Our Work: Thermoelectric Engineering Projects
Overview
Our work highlights Applied Thermoelectric Solutions’ engineering projects spanning solid-state cooling, thermoelectric power generation, and advanced thermal system design.
These projects include feasibility studies, prototype development, and system-level evaluations for commercial and research applications.
Thermoelectric Cooling Projects
Representative projects focused on solid-state cooling, high heat-flux thermal management, and custom thermoelectric cooling system design.
Custom Thermoelectric Cooling System Prototype (Proof-of-concept)
This prototype demonstrates a high-performance thermoelectric cooling system designed to handle demanding thermal loads under real operating conditions. The system integrates thermoelectric modules, control electronics, and mechanical packaging to validate performance, efficiency, and controllability. It serves as a proof-of-execution platform for custom thermoelectric cooling solutions in commercial and industrial applications.
Engineering Insight Beyond Components
“Applied Thermoelectric Solutions went beyond reviewing thermoelectric components, providing critical insight into overall system design and practical implementation. Their technical guidance significantly improved the final product and exceeded expectations.”
Finn Aretz
Operations Lead
How Thermoelectric Cooling Works
Thermoelectric cooling uses solid-state devices to pump heat directly through a material when an electrical current is applied. By controlling current direction and magnitude, heat can be actively removed, redistributed, or precisely regulated without moving parts, fluids, or compressors. This approach enables compact, reliable thermal control for electronics, batteries, and high heat-flux components where traditional cooling methods are impractical or insufficient.

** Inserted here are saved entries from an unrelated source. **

(* ===== verification/ExchangeCorrect.v ===== *)
(** The handlers of the exchange core implement their abstract outcomes:
    event emission, the identity tables and the books move together. *)
From S2P Require Import Prelude.
From S2P Require Import TableInterface.
From S2P Require Import TradingTypes.
From S2P Require Import OrderBook.
From S2P Require Import MatchingEngine.
From S2P Require Import BookView.
From S2P Require Import MatchSpec.
From S2P Require Import OrderBookRep.
From S2P Require Import OrderBookSpec.
From S2P Require Import MatchingTheorems.
From S2P Require Import Protocol.
From S2P Require Import ExchangeCore.
From S2P Require Import ExchangeSpec.
Import EC.
Local Open Scope Z_scope.
Local Open Scope array_scope.

Section Exchange.
Context (ndebug : bool) {OM LM SM FM RM : Type}.
Context `{TO : Table Z Z OM} `{TL : Table Z Z LM} {OML : TableLaws Z Z OM} {LML : TableLaws Z Z LM}.
Context `{TS : Table Z bool SM} {SL : TableLaws Z bool SM} {SI : TableIter Z bool SM}
  {SIL : TableIterLaws Z bool SM}.
Context `{TF : Table Z IdEntry FM} {FL : TableLaws Z IdEntry FM} {FI : TableIter Z IdEntry FM}
  {FIL : TableIterLaws Z IdEntry FM}.
Context `{TR : Table Z ReverseIdEntry RM} {RL : TableLaws Z ReverseIdEntry RM}.
Context (MaxSymbols MaxFills : Z) (HMax : 0 <= MaxFills < 2 ^ 32).
Abbreviation Core := (ExchangeCore OM LM SM FM RM).
Abbreviation engine_rep := (engine_rep (OM := OM) (LM := LM) ndebug MaxFills).
Implicit Types (c : Core).

(** * The event buffer *)

(** The events waiting to be drained. *)
Definition out c : list ExchangeEvent := take (Z.to_nat (event_count_ c)) (events_ c).

Definition buf_ok c : Prop := lenZ (events_ c) = kMaxEvents ∧ 0 <= event_count_ c <= kMaxEvents.

Definition fmap_of c : fmap_t := tbl_map (id_map_ c).
Definition rmap_of c : rmap_t := tbl_map (reverse_id_map_ c).

(** A core that can emit, with its identity tables. *)
Definition ready c (F : fmap_t) (R : rmap_t) : Prop :=
  buf_ok c ∧ tbl_wf (id_map_ c) ∧ tbl_wf (reverse_id_map_ c) ∧ fmap_of c = F ∧ rmap_of c = R.

(** What emission and table maintenance leave alone. *)
Definition frame c c' : Prop :=
  symbols_ c' = symbols_ c ∧ next_exchange_id_ c' = next_exchange_id_ c ∧
  next_session_id_ c' = next_session_id_ c ∧ active_sessions_ c' = active_sessions_ c ∧
  seen_orders_ c' = seen_orders_ c.

(** [c'] is [c] after emitting [evs], with tables [F] and [R]. *)
Definition sent c (evs : list ExchangeEvent) (F : fmap_t) (R : rmap_t) c' : Prop :=
  frame c c' ∧ ready c' F R ∧ out c' = out c ++ evs ∧
  event_count_ c' = event_count_ c + lenZ evs.

Lemma frame_refl c : frame c c.
Proof. done. Qed.

Lemma frame_trans c1 c2 c3 : frame c1 c2 → frame c2 c3 → frame c1 c3.
Proof. unfold frame. intuition congruence. Qed.

Lemma sent_nil c F R : ready c F R → sent c [] F R c.
Proof. intros Hr. split; [done |]. split; [done |]. rewrite app_nil_r. simpl. split; [done | lia]. Qed.

Lemma sent_trans c1 e1 F1 R1 c2 e2 F2 R2 c3 :
  sent c1 e1 F1 R1 c2 → sent c2 e2 F2 R2 c3 → sent c1 (e1 ++ e2) F2 R2 c3.
Proof.
  intros (Hf1 & _ & Ho1 & Hc1) (Hf2 & Hr & Ho2 & Hc2).
  split; [by eapply frame_trans |]. split; [done |].
  rewrite Ho2, Ho1, length_app, (assoc_L (++)). split; [done | lia].
Qed.

Lemma sent_ready c evs F R c' : sent c evs F R c' → ready c' F R.
Proof. by intros (_ & ? & _). Qed.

Related Thermoelectric Cooling Research
Supporting research and technical publications underpinning advanced thermoelectric cooling system design, performance optimization, and transient thermal control.
Thermoelectric Power Generation (TEG)
Applied Thermoelectric Solutions’ thermoelectric generator projects exploring solid-state power generation from solar and waste heat sources at the system level.

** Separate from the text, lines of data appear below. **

(* ===== verification/ExchangeIpc.v ===== *)
(** The queues between the exchange's processes and the engine process:
    [src/apps/simulated_exchange/shared_exchange_queue.hpp],
    [src/apps/simulated_exchange/exchange_engine_main.cpp].

    Each queue has one producer and one consumer ([FixedSPSCQueue],
    [SpscQueue.v]): whatever the consumer does, a producer sees its pushes
    accepted in order or refused.  [Producer] is a queue as its producer sees
    it: what was accepted so far, and whether the pushes to come will find
    room, which is up to the consumer.  When those answers are used up there
    is room. *)
From S2P Require Import Prelude.
From S2P Require Import TableInterface.
From S2P Require Import TradingTypes.
From S2P Require Import Protocol.
From S2P Require Import ExchangeCore.
Local Open Scope Z_scope.
Local Open Scope array_scope.

Module Ipc.

Definition kMaxGateways : Z := 8.

Inductive OrderRequestType : Set :=
  | rqNewOrder | rqCancelOrder | rqModifyOrder | rqClientConnect | rqClientDisconnect.

#[export] Instance OrderRequestType_eq_dec : EqDecision OrderRequestType.
Proof. solve_decision. Defined.

Record OrderRequest : Set := {
  rq_type : OrderRequestType;
  rq_gateway_id : Z;
  rq_session_id : Z;
  rq_request_seq : Z;
  rq_client_order_id : Z;
  rq_symbol_id : Z;
  rq_side : Z;
  rq_price : Z;
  rq_qty : Z;
  rq_new_price : Z;
  rq_new_qty : Z;
  rq_send_ts : Z;
}.

(** * A queue from its producer's side *)

Record Producer (T : Type) : Type := { room : list bool; accepted : list T }.
Arguments room {T}.
Arguments accepted {T}.

Definition try_push {T : Type} (q : Producer T) (x : T) : Producer T * bool :=
  match room q with
  | [] => ({| room := []; accepted := accepted q ++ [x] |}, true)
  | true :: rest => ({| room := rest; accepted := accepted q ++ [x] |}, true)
  | false :: rest => ({| room := rest; accepted := accepted q |}, false)
  end.
End Ipc.

Module Engine.
Import EC Ipc.

Record Engine (C : Type) : Type := {
  core_ : C;
  response_queues : list (Producer ExchangeEvent);
  session_to_gateway : list Z;
  md_queue : Producer ExchangeEvent;
}.
Arguments core_ {C}.
Arguments response_queues {C}.
Arguments session_to_gateway {C}.
Arguments md_queue {C}.

Section Engine.
Context (ndebug : bool) {OM LM SM FM RM : Type} `{Table Z Z OM} `{Table Z Z LM}.
Context `{Table Z bool SM} `{TableIter Z bool SM} `{Table Z IdEntry FM} `{TableIter Z IdEntry FM}.
Context `{Table Z ReverseIdEntry RM}.
Context (MaxSymbols MaxFills num_gateways : Z).
Abbreviation State := (Engine (ExchangeCore OM LM SM FM RM)).
Implicit Types (e : State).

Definition with_core e c : State :=
  {| core_ := c; response_queues := response_queues e; session_to_gateway := session_to_gateway e; md_queue := md_queue e |}.
Definition with_routes e r : State :=
  {| core_ := core_ e; response_queues := response_queues e; session_to_gateway := r; md_queue := md_queue e |}.

Definition push_response e (gw : Z) (event : ExchangeEvent) : option (State * bool) :=
  q ← (response_queues e).[gw];
  let '(q, ok) := try_push q event in
  queues ← storeZ (response_queues e) gw q;
  Some ({| core_ := core_ e; response_queues := queues; session_to_gateway := session_to_gateway e; md_queue := md_queue e |}, ok).

Definition push_md e (event : ExchangeEvent) : State :=
  {| core_ := core_ e; response_queues := response_queues e; session_to_gateway := session_to_gateway e;
     md_queue := (try_push (md_queue e) event).1 |}.

Definition with_seq (event : ExchangeEvent) (request_seq : Z) : ExchangeEvent :=
  {| ev_type := ev_type event; ev_session_id := ev_session_id event; ev_request_seq := request_seq;
     ev_client_order_id := ev_client_order_id event; ev_exchange_order_id := ev_exchange_order_id event;
     ev_symbol_id := ev_symbol_id event; ev_side := ev_side event; ev_price := ev_price event; ev_qty := ev_qty event;
     ev_remaining_qty := ev_remaining_qty event; ev_send_ts := ev_send_ts event; ev_reason := ev_reason event |}.

(** The loop over the drained events; a refused push is logged. *)
Fixpoint dispatch e (request_seq : Z) (events : list ExchangeEvent) : option State :=
  match events with
  | [] => Some e
  | event :: events =>
      let stamped := with_seq event request_seq in
      e ← match ev_type event with
          | kFill =>
              gw ← (session_to_gateway e).[ev_session_id event];
              '(e, _) ← push_response e gw stamped;
              Some (push_md e stamped)
          | kBBOUpdate => Some (push_md e stamped)
          | _ =>
              gw ← (session_to_gateway e).[ev_session_id event];
              '(e, _) ← push_response e gw stamped;
              Some e
          end;
      dispatch e request_seq events
  end.

Definition drain_and_dispatch e (request_seq : Z) : option State :=
  let '(c, events) := drain_events (core_ e) in
  dispatch (with_core e c) request_seq events.

Definition new_order_of (req : OrderRequest) : NewOrder :=
  {| no_client_order_id := rq_client_order_id req; no_symbol_id := rq_symbol_id req; no_side := rq_side req;
     no_price := rq_price req; no_qty := rq_qty req; no_send_ts := rq_send_ts req |}.
Definition cancel_order_of (req : OrderRequest) : CancelOrder :=
  {| co_client_order_id := rq_client_order_id req; co_symbol_id := rq_symbol_id req; co_send_ts := rq_send_ts req |}.
Definition modify_order_of (req : OrderRequest) : ModifyOrder :=
  {| mo_client_order_id := rq_client_order_id req; mo_symbol_id := rq_symbol_id req; mo_new_price := rq_new_price req;
     mo_new_qty := rq_new_qty req; mo_send_ts := rq_send_ts req |}.

Definition session_assigned (session_id request_seq client_order_id : Z) : ExchangeEvent :=
  {| ev_type := kSessionAssigned; ev_session_id := session_id; ev_request_seq := request_seq;
     ev_client_order_id := client_order_id; ev_exchange_order_id := 0; ev_symbol_id := 0; ev_side := kBid; ev_price := 0;
     ev_qty := 0; ev_remaining_qty := 0; ev_send_ts := 0; ev_reason := kUnknown |}.

Definition process_request e (req : OrderRequest) : option State :=
  if bool_decide (rq_gateway_id req >= num_gateways) then Some e
  else
    match rq_type req with
    | rqClientConnect =>
        '(c, session_id) ← on_client_connect (core_ e);
        routes ← storeZ (session_to_gateway e) session_id (rq_gateway_id req);
        let e := with_routes (with_core e c) routes in
        '(e, ok) ← push_response e (rq_gateway_id req)
                     (session_assigned session_id (rq_request_seq req) (rq_client_order_id req));
        if ok : bool then Some e
        else
          c ← on_client_disconnect ndebug (core_ e) session_id;
          routes ← storeZ (session_to_gateway e) session_id 0;
          Some (with_routes (with_core e c) routes)
    | rqClientDisconnect =>
        c ← on_client_disconnect ndebug (core_ e) (rq_session_id req);
        Some (with_core e c)
    | rqNewOrder =>
        c ← submit_order ndebug MaxSymbols MaxFills (core_ e) (rq_session_id req) (new_order_of req);
        drain_and_dispatch (with_core e c) (rq_request_seq req)
    | rqCancelOrder =>
        c ← cancel_order ndebug MaxSymbols (core_ e) (rq_session_id req) (cancel_order_of req);
        drain_and_dispatch (with_core e c) (rq_request_seq req)
    | rqModifyOrder =>
        c ← modify_order ndebug MaxSymbols MaxFills (core_ e) (rq_session_id req) (modify_order_of req);
        drain_and_dispatch (with_core e c) (rq_request_seq req)
    end.

(** One round over the request queues, with what each of them yielded. *)
Fixpoint poll e (popped : list (option OrderRequest)) : option State :=
  match popped with
  | [] => Some e
  | None :: popped => poll e popped
  | Some req :: popped => e ← process_request e req; poll e popped
  end.

(** The loop of [main]. *)
Fixpoint event_loop e (rounds : list (list (option OrderRequest))) : option State :=
  match rounds with
  | [] => Some e
  | popped :: rounds => e ← poll e (take (Z.to_nat num_gateways) popped); event_loop e rounds
  end.

(** The engine as [main] builds it, the core with its symbols registered. *)
Definition start (c : ExchangeCore OM LM SM FM RM) (answers : list (list bool)) (md : list bool) : State :=
  {| core_ := c;
     response_queues := (λ r, {| room := r; accepted := [] |}) <$> take (Z.to_nat kMaxGateways) (answers ++ replicate (Z.to_nat kMaxGateways) []);
     session_to_gateway := replicate 65536 0; md_queue := {| room := md; accepted := [] |} |}.
End Engine.
End Engine.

Solar Thermoelectric Generator Case Study
This case study evaluates metallic thermoelectric generators integrated with concentrated solar thermal systems as a solid-state power generation approach. The analysis focuses on system-level performance, material cost, scalability, and combined heat and power potential rather than heat to electrical conversion efficiency alone. Results demonstrate viable pathways for thermoelectric power generation in applications where durability, thermal utilization, and supply-chain resilience are critical.
System-Level Feasibility & Technical Evaluation
“Applied Thermoelectric Solutions was instrumental in shaping a comprehensive feasibility study for metallic solar thermoelectric generators, integrating technical performance, material cost, and sustainability considerations. Their work moved our concept from idea to practical evaluation and positioned us for prototype development and external funding.”
Diane Mero
Founder & CEO, STEMero
PowerBeam™ Wireless Power Transfer using Thermoelectric Generators (TEG)
PowerBeam™ explores thermoelectric power generation as a solid-state method for converting temperature differences directly into electrical energy. The project focuses on system integration, thermal coupling, and practical power output rather than laboratory efficiency metrics. This work demonstrates how thermoelectric generators can be engineered into robust, low-maintenance energy harvesting systems for distributed and infrastructure-scale applications.
How Thermoelectric Generators Work
Thermoelectric generators produce electricity by exploiting the Seebeck effect, where a temperature gradient across dissimilar materials generates an electrical voltage. By maintaining a hot side and a cold side, these solid-state devices convert heat directly into usable electrical power with no moving parts. This makes thermoelectric generators well suited for waste heat recovery, solar thermal systems, and environments where reliability and durability outweigh peak conversion efficiency.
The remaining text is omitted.